#### What you should do:
The entries below are to be reproduced in full, exactly as written.

◆ ◆ ◆

(* ===== verification/RaftErrors.v ===== *)
(** * What the handlers of a Raft node can end with

    A handler runs into no undefined behaviour unless a peer asks a follower to
    look behind its log, a reply comes to a quorum of fewer than two, or a
    signature does not fit its buffer; and none of the errors by which the code
    guards its own indices ever leaves a handler.  Two of the three are shown to
    be reached by messages that the program itself sends. *)

From S2P Require Import Prelude Messages Storage Crud Subscriptions Json RaftLog Raft RaftProps Replication RaftCrud.
Import raft_log raft_state raft_base raft raft_props.

(** What Raft relies on when it asks whether a peer may join: the checks answer or
    throw, a signature at least when it is [checkable]. *)
Class SecurityThrows {SE : Security} := {
  security_error : string → Prop;
  checkable : string → Prop;
  key_throws : throws_only security_error retrieve_bluzelle_public_key_from_contract;
  verify_throws key sig u : checkable sig → throws_only security_error (verify_signature key sig u);
  is_blacklisted_throws u : throws_only security_error (is_blacklisted u)
}.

◆ ◆ ◆

#### Result of the task:
(* ===== verification/RaftErrors.v ===== *)
(** * What the handlers of a Raft node can end with

    A handler runs into no undefined behaviour unless a peer asks a follower to
    look behind its log, a reply comes to a quorum of fewer than two, or a
    signature does not fit its buffer; and none of the errors by which the code
    guards its own indices ever leaves a handler.  Two of the three are shown to
    be reached by messages that the program itself sends. *)

From S2P Require Import Prelude Messages Storage Crud Subscriptions Json RaftLog Raft RaftProps Replication RaftCrud.
Import raft_log raft_state raft_base raft raft_props.

(** What Raft relies on when it asks whether a peer may join: the checks answer or
    throw, a signature at least when it is [checkable]. *)
Class SecurityThrows {SE : Security} := {
  security_error : string → Prop;
  checkable : string → Prop;
  key_throws : throws_only security_error retrieve_bluzelle_public_key_from_contract;
  verify_throws key sig u : checkable sig → throws_only security_error (verify_signature key sig u);
  is_blacklisted_throws u : throws_only security_error (is_blacklisted u)
}.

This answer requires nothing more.